> The task: Reproduce the records below exactly, but only between the lines holding "SendThrows => emit EUnhandledRejection s" and "- Python [bytes]", inclusive.

> Stored data:
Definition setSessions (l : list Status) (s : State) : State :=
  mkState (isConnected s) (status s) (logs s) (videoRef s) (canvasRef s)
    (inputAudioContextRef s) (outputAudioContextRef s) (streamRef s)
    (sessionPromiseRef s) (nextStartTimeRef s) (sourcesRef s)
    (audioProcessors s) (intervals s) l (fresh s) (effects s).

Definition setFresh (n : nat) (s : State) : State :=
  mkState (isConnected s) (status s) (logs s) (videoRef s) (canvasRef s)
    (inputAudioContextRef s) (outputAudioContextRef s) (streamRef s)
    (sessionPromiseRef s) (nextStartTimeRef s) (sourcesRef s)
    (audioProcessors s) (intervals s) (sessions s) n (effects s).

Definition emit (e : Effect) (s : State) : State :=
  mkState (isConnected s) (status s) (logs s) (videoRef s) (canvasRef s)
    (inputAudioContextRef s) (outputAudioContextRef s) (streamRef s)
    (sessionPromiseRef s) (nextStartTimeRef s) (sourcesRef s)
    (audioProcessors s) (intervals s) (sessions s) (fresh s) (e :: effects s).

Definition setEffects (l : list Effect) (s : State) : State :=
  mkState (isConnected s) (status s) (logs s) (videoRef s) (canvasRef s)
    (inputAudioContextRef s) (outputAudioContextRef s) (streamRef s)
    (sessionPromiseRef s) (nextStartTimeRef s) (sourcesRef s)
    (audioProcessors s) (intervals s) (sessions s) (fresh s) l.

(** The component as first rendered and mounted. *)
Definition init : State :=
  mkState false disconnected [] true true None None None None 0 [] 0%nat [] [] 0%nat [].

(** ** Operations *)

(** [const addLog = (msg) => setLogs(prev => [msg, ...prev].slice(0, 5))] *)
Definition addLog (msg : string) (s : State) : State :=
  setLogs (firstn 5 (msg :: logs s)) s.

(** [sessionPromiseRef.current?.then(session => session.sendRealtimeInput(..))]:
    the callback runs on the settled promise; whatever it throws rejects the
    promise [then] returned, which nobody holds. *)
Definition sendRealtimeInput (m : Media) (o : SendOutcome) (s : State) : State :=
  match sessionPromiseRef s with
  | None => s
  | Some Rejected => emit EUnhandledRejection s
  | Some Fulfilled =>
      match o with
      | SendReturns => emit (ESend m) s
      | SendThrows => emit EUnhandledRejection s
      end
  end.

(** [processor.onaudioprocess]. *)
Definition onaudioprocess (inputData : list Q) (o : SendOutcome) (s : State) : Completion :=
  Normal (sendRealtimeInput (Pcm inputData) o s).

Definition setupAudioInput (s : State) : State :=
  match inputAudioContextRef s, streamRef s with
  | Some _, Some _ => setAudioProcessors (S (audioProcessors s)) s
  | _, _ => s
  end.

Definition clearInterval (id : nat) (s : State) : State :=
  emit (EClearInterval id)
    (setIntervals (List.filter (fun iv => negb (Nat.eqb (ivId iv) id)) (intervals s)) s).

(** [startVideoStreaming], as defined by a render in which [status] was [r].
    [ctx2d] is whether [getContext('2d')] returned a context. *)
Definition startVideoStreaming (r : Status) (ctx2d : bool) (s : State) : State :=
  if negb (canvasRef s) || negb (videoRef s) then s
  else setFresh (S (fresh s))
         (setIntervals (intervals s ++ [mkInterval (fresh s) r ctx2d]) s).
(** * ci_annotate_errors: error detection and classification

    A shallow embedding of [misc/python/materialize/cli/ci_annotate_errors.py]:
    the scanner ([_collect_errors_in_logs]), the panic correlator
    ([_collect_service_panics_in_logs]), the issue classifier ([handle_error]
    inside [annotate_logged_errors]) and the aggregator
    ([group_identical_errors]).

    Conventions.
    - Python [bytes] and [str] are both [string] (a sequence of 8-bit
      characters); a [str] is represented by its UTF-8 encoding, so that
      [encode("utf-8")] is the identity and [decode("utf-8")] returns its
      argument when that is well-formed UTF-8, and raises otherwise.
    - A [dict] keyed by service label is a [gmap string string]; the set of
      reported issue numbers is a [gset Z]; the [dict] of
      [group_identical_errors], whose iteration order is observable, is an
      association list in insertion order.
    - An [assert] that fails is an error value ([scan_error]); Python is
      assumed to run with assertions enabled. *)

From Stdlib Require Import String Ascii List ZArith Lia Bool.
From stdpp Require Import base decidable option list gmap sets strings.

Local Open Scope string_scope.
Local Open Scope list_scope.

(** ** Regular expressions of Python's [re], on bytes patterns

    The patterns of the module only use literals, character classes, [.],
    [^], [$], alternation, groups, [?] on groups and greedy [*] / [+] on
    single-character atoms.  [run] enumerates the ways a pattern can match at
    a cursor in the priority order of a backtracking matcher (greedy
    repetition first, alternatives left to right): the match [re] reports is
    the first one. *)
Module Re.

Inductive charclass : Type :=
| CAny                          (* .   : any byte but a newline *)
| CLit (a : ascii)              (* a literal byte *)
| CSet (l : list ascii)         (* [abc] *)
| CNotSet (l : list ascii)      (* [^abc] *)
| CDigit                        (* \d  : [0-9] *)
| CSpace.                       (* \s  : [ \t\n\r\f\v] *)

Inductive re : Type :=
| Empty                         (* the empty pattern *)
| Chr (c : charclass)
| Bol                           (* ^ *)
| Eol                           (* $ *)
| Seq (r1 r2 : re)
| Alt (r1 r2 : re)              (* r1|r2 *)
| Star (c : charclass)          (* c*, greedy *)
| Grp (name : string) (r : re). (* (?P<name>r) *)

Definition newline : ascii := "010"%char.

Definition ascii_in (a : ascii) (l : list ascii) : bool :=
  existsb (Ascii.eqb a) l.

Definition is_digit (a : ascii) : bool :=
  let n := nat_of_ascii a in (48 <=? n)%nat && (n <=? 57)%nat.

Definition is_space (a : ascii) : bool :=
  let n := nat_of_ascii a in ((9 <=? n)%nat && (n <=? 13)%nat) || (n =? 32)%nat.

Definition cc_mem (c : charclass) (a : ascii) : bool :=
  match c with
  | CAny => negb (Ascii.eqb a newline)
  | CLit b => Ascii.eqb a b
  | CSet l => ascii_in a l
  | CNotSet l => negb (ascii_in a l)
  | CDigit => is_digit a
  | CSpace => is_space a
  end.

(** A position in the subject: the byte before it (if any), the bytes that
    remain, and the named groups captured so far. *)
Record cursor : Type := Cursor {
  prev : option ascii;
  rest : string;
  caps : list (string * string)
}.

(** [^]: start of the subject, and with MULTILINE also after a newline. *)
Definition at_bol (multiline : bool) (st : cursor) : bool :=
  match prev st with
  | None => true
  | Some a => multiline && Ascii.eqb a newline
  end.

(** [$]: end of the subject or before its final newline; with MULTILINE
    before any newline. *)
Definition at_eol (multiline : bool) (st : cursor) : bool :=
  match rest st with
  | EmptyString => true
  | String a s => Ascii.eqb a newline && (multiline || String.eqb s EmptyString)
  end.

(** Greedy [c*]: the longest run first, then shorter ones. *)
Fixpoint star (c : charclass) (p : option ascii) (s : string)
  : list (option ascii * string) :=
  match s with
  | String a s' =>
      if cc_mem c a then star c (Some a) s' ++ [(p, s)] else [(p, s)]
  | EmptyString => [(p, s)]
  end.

> Task response:
      | SendThrows => emit EUnhandledRejection s
      end
  end.

(** [processor.onaudioprocess]. *)
Definition onaudioprocess (inputData : list Q) (o : SendOutcome) (s : State) : Completion :=
  Normal (sendRealtimeInput (Pcm inputData) o s).

Definition setupAudioInput (s : State) : State :=
  match inputAudioContextRef s, streamRef s with
  | Some _, Some _ => setAudioProcessors (S (audioProcessors s)) s
  | _, _ => s
  end.

Definition clearInterval (id : nat) (s : State) : State :=
  emit (EClearInterval id)
    (setIntervals (List.filter (fun iv => negb (Nat.eqb (ivId iv) id)) (intervals s)) s).

(** [startVideoStreaming], as defined by a render in which [status] was [r].
    [ctx2d] is whether [getContext('2d')] returned a context. *)
Definition startVideoStreaming (r : Status) (ctx2d : bool) (s : State) : State :=
  if negb (canvasRef s) || negb (videoRef s) then s
  else setFresh (S (fresh s))
         (setIntervals (intervals s ++ [mkInterval (fresh s) r ctx2d]) s).
(** * ci_annotate_errors: error detection and classification

    A shallow embedding of [misc/python/materialize/cli/ci_annotate_errors.py]:
    the scanner ([_collect_errors_in_logs]), the panic correlator
    ([_collect_service_panics_in_logs]), the issue classifier ([handle_error]
    inside [annotate_logged_errors]) and the aggregator
    ([group_identical_errors]).

    Conventions.
    - Python [bytes] and [str] are both [string] (a sequence of 8-bit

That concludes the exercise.